Seiler recalled Dotson distinguishing himself while working closely for years with like-minded committee volunteers who recognized his talent.
“And that to me is the real-life story of Al Dotson, not the fact that he might be the first Black leader. Regardless of his skin, he was just a great leader.”
By way of explaining his philosophy of life, Dotson sometimes quoted the Bible verse “To whom much is given, much is required.” But that line provided a cover for deflecting praise, Seiler explained: The self-made man, although blessed, never, ever was given anything but instead gave of himself.
“He earned everything he achieved, and he deserved every accolade and every recognition that he reluctantly accepted. It was never about him. It was always about others.”
“Somebody asked me to describe him, and I said this is a situation where someone who really leads a life of goodness achieved greatness.”—Jack Seiler
Much of Dotson’s greatness, Seiler added, emanated from a foundation built on family and faith. (At Sweet Home Missionary Baptist Church in Cutler Bay he was a deacon). Dotson’s five children attribute their own success to their parents, and son Al Dotson Jr. recalled the pair’s love and support as he spoke publicly about his dad. But, he added, Dotson the grandfather considered his 13 grandchildren the better versions of his own offspring, and they could do no wrong.
Mindful of having cut short his own education, Dotson ensured that his two sons and three daughters went the distance, after which he and Earlene felt ready to complete their own studies. That experience turned him into an ever-greater champion of higher education generally—he also served on boards at Florida Memorial and Barry universities—and informed his advocacy of FIU.
At the university, he played an integral role in the founding of the Herbert Wertheim College of Medicine and the College of Law and helped secure football and the campus stadium. He established the Dotson Family MLK Speaker Endowment, which supports the recruitment of renowned speakers for the university’s annual Rev. Dr. Martin Luther King Jr. breakfast. Dotson even coined the popular phrase “FIU: The Finest Institution in the Universe.”
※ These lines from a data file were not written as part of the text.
Lemma upper_uppers s : uppers s -> upper s = s.
Proof.
  intros H. rewrite (upper_plain s (uppers_plain s H)).
  induction H as [|c s Hc Hs IH]; simpl; [reflexivity|].
  rewrite IH. f_equal.
  pose proof (implb_elim _ _ (upper_table c) Hc) as T.
  repeat (apply andb_prop in T; destruct T as [T ?]).
  apply Ascii.eqb_eq. assumption.
Qed.

Lemma upper_letters s : letters s -> uppers (upper s).
Proof.
  intros H. rewrite (upper_plain s (letters_plain s H)).
  induction H as [|c s Hc Hs IH]; simpl; constructor; auto.
  exact (implb_elim _ _ (letter_table c) Hc).
Qed.

Lemma upper_digits s : digits s -> upper s = s.
Proof.
  intros H. rewrite (upper_plain s (digits_plain s H)).
  induction H as [|c s Hc Hs IH]; simpl; [reflexivity|].
  rewrite IH. f_equal.
  pose proof (implb_elim _ _ (digit_table c) Hc) as T.
  repeat (apply andb_prop in T; destruct T as [T ?]).
  apply Ascii.eqb_eq. assumption.
Qed.

Lemma uppers_facts c :
  is_upper c = true ->
  is_letter c = true /\ isspace c = false /\ is_digit c = false
  /\ is_ws c = false /\ is_sep c = false /\ is_zero c = false
  /\ c <> "-" /\ c <> "3".
Proof.
  intros Hc. pose proof (implb_elim _ _ (upper_table c) Hc) as T.
  repeat (apply andb_prop in T; destruct T as [T ?]).
  repeat match goal with
         | H : negb _ = true |- _ => apply negb_true_iff in H
         | H : Ascii.eqb _ _ = false |- _ => apply Ascii.eqb_neq in H
         end.
  repeat split; assumption.
Qed.

Lemma digit_facts c :
  is_digit c = true ->
  is_letter c = false /\ isspace c = false /\ is_ws c = false
  /\ is_sep c = false /\ is_sign c = false.
Proof.
  intros Hc. pose proof (implb_elim _ _ (digit_table c) Hc) as T.
  repeat (apply andb_prop in T; destruct T as [T ?]).
  repeat match goal with
         | H : negb _ = true |- _ => apply negb_true_iff in H
         end.
  repeat split; assumption.
Qed.

Lemma upper_char_facts c :
  is_zero (upper_char c) = is_zero c
  /\ is_sign (upper_char c) = is_sign c
  /\ (is_sign c = true -> upper_char c = c)
  /\ (is_sign c = true -> is_zero c = false).
Proof.
  pose proof (upper_char_table c) as T.
  repeat (apply andb_prop in T; destruct T as [T ?]).
  repeat split.
  - apply Bool.eqb_prop. assumption.
  - apply Bool.eqb_prop. assumption.
  - intros Hs. rewrite Hs in *. simpl in *. apply Ascii.eqb_eq. assumption.
  - intros Hs. rewrite Hs in *. simpl in *. apply negb_true_iff. assumption.
Qed.

(** The first character of [upper (c :: s)] is a zero only if [c] is. *)
Lemma upper_chars_head c :
  exists h t, upper_chars c = h :: t /\ is_zero h = is_zero c.
Proof.
  unfold upper_chars. destruct (Ascii.eqb c "223") eqn:E.
  - apply Ascii.eqb_eq in E. subst c. eexists _, _. split; reflexivity.
  - eexists _, _. split; [reflexivity|]. apply upper_char_facts.
Qed.

Lemma upper_chars_sign c : is_sign c = true -> upper_chars c = [c].
Proof.
  intros Hs. rewrite upper_chars_plain.
  - f_equal. apply upper_char_facts. exact Hs.
  - apply class_plain. rewrite Hs. rewrite !orb_true_r. reflexivity.
Qed.

(** [zfill] in one equation: the zeros go after a leading sign. *)
Lemma zfill_eq w s :
  zfill w s =
  match s with
  | [] => repeat "0" w
  | c :: rest =>
      if is_sign c then c :: repeat "0" (w - length s) ++ rest
      else repeat "0" (w - length s) ++ s
  end.
Proof.
  unfold zfill. destruct (Nat.leb w (length s)) eqn:E.
  - apply Nat.leb_le in E.
    replace (w - length s) with 0 by lia.
    destruct s as [|c rest]; simpl in *.
    + replace w with 0 by lia. reflexivity.
    + destruct (is_sign c); reflexivity.
  - destruct s as [|c rest]; simpl; [f_equal; lia | reflexivity].
Qed.

Lemma zfill_digits w s :
  digits s -> zfill w s = repeat "0" (w - length s) ++ s.
Proof.
  intros H. rewrite zfill_eq. destruct H as [|c rest Hc Hr].
  - simpl. rewrite app_nil_r. f_equal. lia.
  - destruct (digit_facts c Hc) as (_ & _ & _ & _ & Hs). rewrite Hs. reflexivity.
Qed.

Lemma upper_repeat_zero k : upper (repeat "0" k) = repeat "0" k.
Proof.
  induction k; [reflexivity|].
  cbn [repeat]. rewrite upper_cons, IHk. reflexivity.
Qed.

Lemma upper_no_leading_zero s : no_leading_zero s -> no_leading_zero (upper s).
Proof.
  destruct s as [|c rest]; simpl; auto.
  destruct (upper_chars_head c) as (h & t & E & Hz).
  fold (upper rest). rewrite E. simpl. unfold is_zero in *. congruence.
Qed.

(** Padding to 3, stripping the zeros and padding again to [k >= 3] is
    padding to [k]. *)
Lemma zfill_lstrip_zfill k m :
  3 <= k -> no_leading_zero m ->
  zfill k (lstrip ["0"] (zfill 3 m)) = zfill k m.
Proof.
  intros Hk Hm. rewrite (zfill_eq 3 m). destruct m as [|c rest].
  - simpl. rewrite !zfill_eq. reflexivity.
  - simpl in Hm. destruct (is_sign c) eqn:Es.
    + rewrite lstrip_id by exact Hm.
      rewrite !zfill_eq. rewrite Es. f_equal.
      rewrite app_assoc, <- repeat_app. f_equal. f_equal.
      cbn [List.length]. rewrite length_app, repeat_length. cbn [List.length]. lia.
    + unfold lstrip. rewrite dropwhile_repeat by reflexivity.
      fold (lstrip ["0"] (c :: rest)). rewrite lstrip_id by exact Hm.
      reflexivity.
Qed.
(** X3. On a text whose letters are all ASCII letters, every multiple
    of 26 is an identity shift for [encrypt] and for [decrypt]. *)
Theorem multiples_of_26_are_identity (t : text) (k : Z) :
  AsciiFaithful U -> ascii_letters U t ->
  encrypt U t (26 * k) = t /\ decrypt U t (26 * k) = t.
Proof.
  intros HU Ht.
  destruct (identity_shift_ascii_letters U t HU Ht) as [E0 _].
  assert (N : forall j, normalize_shift (26 * j) = normalize_shift 0).
  { intros j. unfold normalize_shift, ALPHABET_SIZE.
    rewrite Z.mul_comm, Z_mod_mult. reflexivity. }
  split.
  - rewrite (encrypt_same_shift t (26 * k) 0); [exact E0 | apply N].
  - unfold decrypt.
    rewrite (encrypt_same_shift t (- (26 * k)) 0); [exact E0|].
    replace (- (26 * k)) with (26 * - k) by lia. apply N.
Qed.

(** X4. The shift transform keeps the class and the case of a
    character: the image is a letter exactly when the character is, and
    is upper case exactly when the character is. *)
Theorem shift_char_keeps_class_and_case (c shift : Z) :
  AsciiFaithful U ->
  isalpha U (shift_char U c shift) = isalpha U c
  /\ isupper U (shift_char U c shift) = isupper U c.
Proof.
  intros HU. destruct (isalpha U c) eqn:Hc.
  - destruct (shift_char_letter c shift HU Hc) as (_ & Ha & Hu). auto.
  - rewrite shift_char_not_alpha by exact Hc. auto.
Qed.

(** X5. Whatever the text, every letter of the output of [encrypt] is
    an ASCII letter. *)
Theorem encrypt_output_letters_are_ascii (t : text) (shift : Z) :
  AsciiFaithful U -> ascii_letters U (encrypt U t shift).
Proof. apply ascii_letters_encrypt. Qed.

(** X6. [chr] is never called out of range: the shift transform sends a
    valid code point to a valid code point, so [encrypt] sends a text of
    valid code points to one. *)
Theorem encrypt_valid_codepoints (t : text) (shift : Z) :
  Forall valid_codepoint t -> Forall valid_codepoint (encrypt U t shift).
Proof.
  intros Ht. unfold encrypt. apply Forall_map.
  eapply Forall_impl; [|exact Ht]. intros c Hc.
  unfold shift_char. destruct (isalpha U c); [|exact Hc].
  destruct (isupper U c);
    apply (shift_char_chr_arg c (normalize_shift shift)); auto.
Qed.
A million-dollar planned gift from the Dotson children in honor of their parents is recognized on campus with the naming of the Earlene and Al Dotson Pavilion.
Dotson retired from Sears in 1986 after three decades and with his wife, degrees in hand, established a consulting firm and two concession stores at Miami International Airport, launching a second career as an entrepreneur.
A man more often described with nouns—groundbreaker, visionary, community builder, mentor, philanthropist, patriarch, friend—rather than with mere adjectives, Dotson creates a void with his passing but one that his purpose-driven life inspires others to fill.
Artrice Shepherd, recently the president of the Black Student Union, who graduates in August, is among those determined to carry Dotson’s legacy forward. As she embarks on a new career in communications and public relations, Shepherd takes with her lessons bestowed by a man she calls a legend.
“He was just somebody that you wanted to learn from, at every chance, every opportunity that you got,” Shepherd said. He once counseled her “to be courageous in the way that you decide to lead, however you decide to lead.” She takes that advice in the context of Dotson’s own example of dignity and integrity.
“If I’m going to call myself a servant-leader, I have to honor him. I have to show up in the best way possible for him and for his family because they left an impression on me and just an impact that I’ll always hold true to,” she said, “and try to make him proud in every single way possible.”